[Input for this task Boundary: Start]

Lemma reregister_keeps conn w d w' d' r :
  caches_ok (wk_caches w) →
  reregister crc32c f16_from_f32 bf16_to_f32 exp ln cos sin ho model_file cfg conn (w, d) = ((w', d'), r) →
  attempt_ok (told_reconfigure conn) w w' r.
Proof.
  intros Hok. assert (attempt_ok (told_reconfigure conn) w w (Ok Retry)) as Hrefl by (split; [by apply kept_same | done]).
  unfold reregister. pose proof (conn_send_reader ReRegister 0 (reregister_payload ho cfg w d) conn) as Hrd.
  destruct (conn_send _ _ _ _ conn) as [conn1 [u|e|]]; [| by intros [= <- <- <-] | by intros [= <- <- <-]]. cbn [fst] in Hrd.
  pose proof (conn_recv_result conn1) as Hres. rewrite Hrd in Hres.
  destruct (conn_recv crc32c conn1) as [conn2 [[hdr pay]|e|]]; [| by intros [= <- <- <-] | by intros [= <- <- <-]].
  destruct (msg_type hdr) eqn:Hmt; try (by intros [= <- <- <-]).
  - destruct (announce_ready crc32c conn2 w) as [w2 r2] eqn:Ha. intros [= <- <- <-]. by eapply announce_ok.
  - intros [= <- <- <-]. split; [by apply kept_same | done].
  - assert (told_reconfigure conn) as Htold by (exists hdr, pay; by rewrite <- Hres).
    destruct (deserialize_payload pay) as [reconf|e|]; [| by intros [= <- <- <-] | by intros [= <- <- <-]].
    destruct (reconfigure _ _ _ _ _ _ _ _ _ reconf (w, d)) as [[w1 d1] [[]|e|]] eqn:Hr; [| by intros [= <- <- <-] | by intros [= <- <- <-]].
    apply (reconfigure_fresh (told_reconfigure conn)) in Hr as [Hk Hs]; [| done..].
    destruct (announce_ready crc32c conn2 w1) as [w2 r2] eqn:Ha. intros [= <- <- <-]. eapply attempt_ok_trans; [exact Hk | done |].
    eapply announce_ok; [apply Hk | exact Ha].
Qed.
(** The election touches the agent only. *)
Lemma election_keeps timed_out w rc w' rc' r :
  try_election cfg timed_out (w, rc) = ((w', rc'), r) →
  wk_caches w' = wk_caches w ∧ wk_node w' = wk_node w ∧ wk_state w' = wk_state w ∧ rc_backoff rc' = rc_backoff rc ∧
  rc_slept rc' = rc_slept rc ∧ ∀ e, r ≠ Err e.
Proof.
  unfold try_election. destruct (_ && _); [| by intros [= <- <- <-]]. destruct (election_agent (wk_view w)) as [a|]; [| by intros [= <- <- <-]].
  unfold start_election. destruct (increment (term a)) as [t [n|e|]] eqn:E; [| by injection E as _ ?%checked_not_err | by intros [= <- <- <-]].
  destruct (on_election_timeout _) as [a2 act]. by intros [= <- <- <-].
Qed.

[Input for this task Boundary: End]

## What is being asked
Start to finish, transcribe the listing above exactly.

## Exercise output
Lemma reregister_keeps conn w d w' d' r :
  caches_ok (wk_caches w) →
  reregister crc32c f16_from_f32 bf16_to_f32 exp ln cos sin ho model_file cfg conn (w, d) = ((w', d'), r) →
  attempt_ok (told_reconfigure conn) w w' r.
Proof.
  intros Hok. assert (attempt_ok (told_reconfigure conn) w w (Ok Retry)) as Hrefl by (split; [by apply kept_same | done]).
  unfold reregister. pose proof (conn_send_reader ReRegister 0 (reregister_payload ho cfg w d) conn) as Hrd.
  destruct (conn_send _ _ _ _ conn) as [conn1 [u|e|]]; [| by intros [= <- <- <-] | by intros [= <- <- <-]]. cbn [fst] in Hrd.
  pose proof (conn_recv_result conn1) as Hres. rewrite Hrd in Hres.
  destruct (conn_recv crc32c conn1) as [conn2 [[hdr pay]|e|]]; [| by intros [= <- <- <-] | by intros [= <- <- <-]].
  destruct (msg_type hdr) eqn:Hmt; try (by intros [= <- <- <-]).
  - destruct (announce_ready crc32c conn2 w) as [w2 r2] eqn:Ha. intros [= <- <- <-]. by eapply announce_ok.
  - intros [= <- <- <-]. split; [by apply kept_same | done].
  - assert (told_reconfigure conn) as Htold by (exists hdr, pay; by rewrite <- Hres).
    destruct (deserialize_payload pay) as [reconf|e|]; [| by intros [= <- <- <-] | by intros [= <- <- <-]].
    destruct (reconfigure _ _ _ _ _ _ _ _ _ reconf (w, d)) as [[w1 d1] [[]|e|]] eqn:Hr; [| by intros [= <- <- <-] | by intros [= <- <- <-]].
    apply (reconfigure_fresh (told_reconfigure conn)) in Hr as [Hk Hs]; [| done..].
    destruct (announce_ready crc32c conn2 w1) as [w2 r2] eqn:Ha. intros [= <- <- <-]. eapply attempt_ok_trans; [exact Hk | done |].
    eapply announce_ok; [apply Hk | exact Ha].
Qed.
(** The election touches the agent only. *)
Lemma election_keeps timed_out w rc w' rc' r :
  try_election cfg timed_out (w, rc) = ((w', rc'), r) →
  wk_caches w' = wk_caches w ∧ wk_node w' = wk_node w ∧ wk_state w' = wk_state w ∧ rc_backoff rc' = rc_backoff rc ∧
  rc_slept rc' = rc_slept rc ∧ ∀ e, r ≠ Err e.
Proof.
  unfold try_election. destruct (_ && _); [| by intros [= <- <- <-]]. destruct (election_agent (wk_view w)) as [a|]; [| by intros [= <- <- <-]].
  unfold start_election. destruct (increment (term a)) as [t [n|e|]] eqn:E; [| by injection E as _ ?%checked_not_err | by intros [= <- <- <-]].
  destruct (on_election_timeout _) as [a2 act]. by intros [= <- <- <-].
Qed.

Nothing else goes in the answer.